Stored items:
(* ===== verification/BoundedBlockingQueue.v ===== *)
(** base/BoundedBlockingQueue.h on the monitor of [Monitor].  The
    boost::circular_buffer is a parameter: [CircularBuffer] lists the member
    functions the code calls, [CircularBufferLaws] what Boost documents of them,
    and [ring] is an instance. *)
From Stdlib Require Import ZArith Lia.
From stdpp Require Import base tactics list relations.
From S2P Require Import Prelude Monitor QueueEvents.

#[local] Open Scope Z_scope.

Class CircularBuffer (T B : Type) := {
  cb_new : Z -> B;                 (* circular_buffer(capacity) *)
  cb_push_back : T -> B -> B;
  cb_pop_front : B -> B;
  cb_front : B -> option T;        (* None: called on an empty buffer *)
  cb_full : B -> bool;
  cb_empty : B -> bool;
  cb_size : B -> Z;
  cb_capacity : B -> Z
}.

Class CircularBufferLaws (T B : Type) `{CircularBuffer T B} := {
  contents : B -> list T;
  new_contents n : 0 <= n -> contents (cb_new n) = [];
  new_capacity n : 0 <= n -> cb_capacity (cb_new n) = n;
  full_spec b : cb_full b = (zlen (contents b) =? cb_capacity b);
  empty_spec b : cb_empty b = (zlen (contents b) =? 0);
  size_spec b : cb_size b = zlen (contents b);
  push_contents v b : zlen (contents b) < cb_capacity b ->
    contents (cb_push_back v b) = contents b ++ [v];
  push_capacity v b : cb_capacity (cb_push_back v b) = cb_capacity b;
  front_spec b : cb_front b = head (contents b);
  pop_contents b : contents (cb_pop_front b) = tail (contents b);
  pop_capacity b : cb_capacity (cb_pop_front b) = cb_capacity b
}.
(** The object.  The constructor leaves m_maxQueueSize unset. *)
Record threadpool := mkThreadPool {
  m_name : bytes;
  m_ThreadInitFunc : bool;      (* not empty *)
  m_maxQueueSize : Z;
  data : pool;
  m_threads : list Thread
}.

Definition ThreadPool_new (junk : Z) (name : bytes) : threadpool :=
  mkThreadPool name false junk (mkPool false []) [].
Definition setMaxQueueSize (new_size : Z) (o : threadpool) : threadpool :=
  mkThreadPool (m_name o) (m_ThreadInitFunc o) new_size (data o) (m_threads o).
Definition setThreadInitFunc (cb : bool) (o : threadpool) : threadpool :=
  mkThreadPool (m_name o) cb (m_maxQueueSize o) (data o) (m_threads o).

(** The names start gives its threads: snprintf(id, 32, "%d", i + 1). *)
Definition thread_name (m_name : bytes) (i : Z) : outcome bytes :=
  id ← c_string (snprintf_stored 32 (dec_of_Z (i + 1)));
  Ok (m_name ++ id).

(** The loop of start from iteration [i] on: [created] tells of each
    pthread_create whether it succeeds, [m_ThreadNum] is Thread's counter. *)
Fixpoint start_threads (name : bytes) (i : Z) (created : list bool) (m_ThreadNum : Z)
  : outcome (list Thread * Z) :=
  match created with
  | [] => Ok ([], m_ThreadNum)
  | c :: created =>
      name_i ← thread_name name i;
      '(t, m_ThreadNum) ← Thread_new name_i m_ThreadNum;
      t ← Threads.start c t;
      '(ts, m_ThreadNum) ← start_threads name (i + 1) created m_ThreadNum;
      Ok (t :: ts, m_ThreadNum)
  end.

(** start: the object, the counter, and the functions the caller itself has
    called.  reserve throws when numfoThreads, as a size_t, is too large. *)
Definition start (pthread_create : nat -> bool) (numfoThreads : Z) (o : threadpool) (m_ThreadNum : Z)
  : outcome (threadpool * Z * list (event Task)) :=
  _ ← assert_ (match m_threads o with [] => true | _ => false end);
  if numfoThreads <? 0 then Fault LengthError
  else
    '(ts, m_ThreadNum) ← start_threads (m_name o) 0
        (map pthread_create (seq 0 (Z.to_nat numfoThreads))) m_ThreadNum;
    Ok (mkThreadPool (m_name o) (m_ThreadInitFunc o) (m_maxQueueSize o)
          (mkPool true (m_tasks (data o))) ts,
        m_ThreadNum,
        if (numfoThreads =? 0) && m_ThreadInitFunc o then [EvInit] else []).

(** The threads of a started pool, and those that use it: threads 0, 1, ... are
    those of m_threads (one that could not be created does nothing). *)
Definition worker (o : threadpool) (t : Thread) : prog * prog :=
  if m_started t then (runInThread (m_ThreadInitFunc o), work) else (Done, Done).
Definition serving (o : threadpool) (clients : list (list call)) : state pool (event Task) :=
  initial (data o) (m_threads o)
    (map (worker o) (m_threads o) ++
     map (fun cs => (client (length (m_threads o)) (m_maxQueueSize o) cs, Done)) clients).

(** ** Invariant *)

Section Proofs.
Variable max : Z.          (* m_maxQueueSize *)
Variable stoppable : bool. (* some client calls stop *)

Definition event_ok (h : list (event Task)) (e : event Task) : Prop :=
  takes_oldest h e /\ match e with EvPut _ => len h < max | _ => True end.

Definition Inv (s : pool) (h : list (event Task)) : Prop :=
  holds (m_tasks s) h /\ each event_ok h /\ (stoppable = false -> m_brunning s = true).

Definition Wait_ok (c : cond) (s : pool) (w : nat) : Prop :=
  (c = m_notEmpty /\ zlen (m_tasks s) <= Z.of_nat w /\ m_brunning s = true) \/
  (c = m_notFull /\ max - zlen (m_tasks s) <= Z.of_nat w).

Abbreviation psafe := (safe Inv Wait_ok (fun _ _ => False) (each event_ok)).

Lemma pool_may_intro c s w : Wait_ok c s w -> may Wait_ok c s w.
Proof. intros Hw. by exists w. Qed.

Lemma safe_getTask k : (forall task, psafe None (k task)) -> psafe None (getTask k).
Proof.
  intros Hk. cbn. intros s h HI. split_and!; try done. { intros c w Hw. by left. }
  clear s h HI. intros [running tasks] h (Hq & Hh & Hs). unfold no_tasks, pop_task. cbn in *.
  destruct tasks as [|task tasks]; cbn.
  - destruct running; cbn; [by left|]. rewrite app_nil_r. split_and!; [done|done| |done].
    split; [done|]. intros c w Hw. apply pool_may_intro. cbn in *.
    unfold may_awoken, Wait_ok, m_notFull, m_notEmpty in *. cbn in *. intuition lia.
  - assert (each event_ok (h ++ [EvGot task])) as Hh2.
    { apply each_snoc; [done|]. split; [by eapply holds_first|done]. }
    split_and!; [done|done| |done]. split; [split_and!; [by apply holds_got|done|done]|].
    intros c w Hw. apply pool_may_intro. cbn in *. unfold may_awoken, signalled, Wait_ok in *. cbn in *.
    rewrite zlen_cons in Hw.
    destruct (Nat.eqb_spec c m_notFull) as [->|Hne]; [destruct Hw as (w0 & -> & Hw)|];
      intuition (try discriminate; lia).
Qed.

Lemma safe_work : psafe None work.
Proof.
  intros s. cbv beta. destruct (m_brunning s); [|done]. apply safe_getTask. by intros [task|].
Qed.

→ Your objective
Repeat, exactly as they stand above, the lines from the line with "full_spec b : cb_full" to the line with "contents (cb_push_back v", both lines included.

→ Task result
  full_spec b : cb_full b = (zlen (contents b) =? cb_capacity b);
  empty_spec b : cb_empty b = (zlen (contents b) =? 0);
  size_spec b : cb_size b = zlen (contents b);
  push_contents v b : zlen (contents b) < cb_capacity b ->
    contents (cb_push_back v b) = contents b ++ [v];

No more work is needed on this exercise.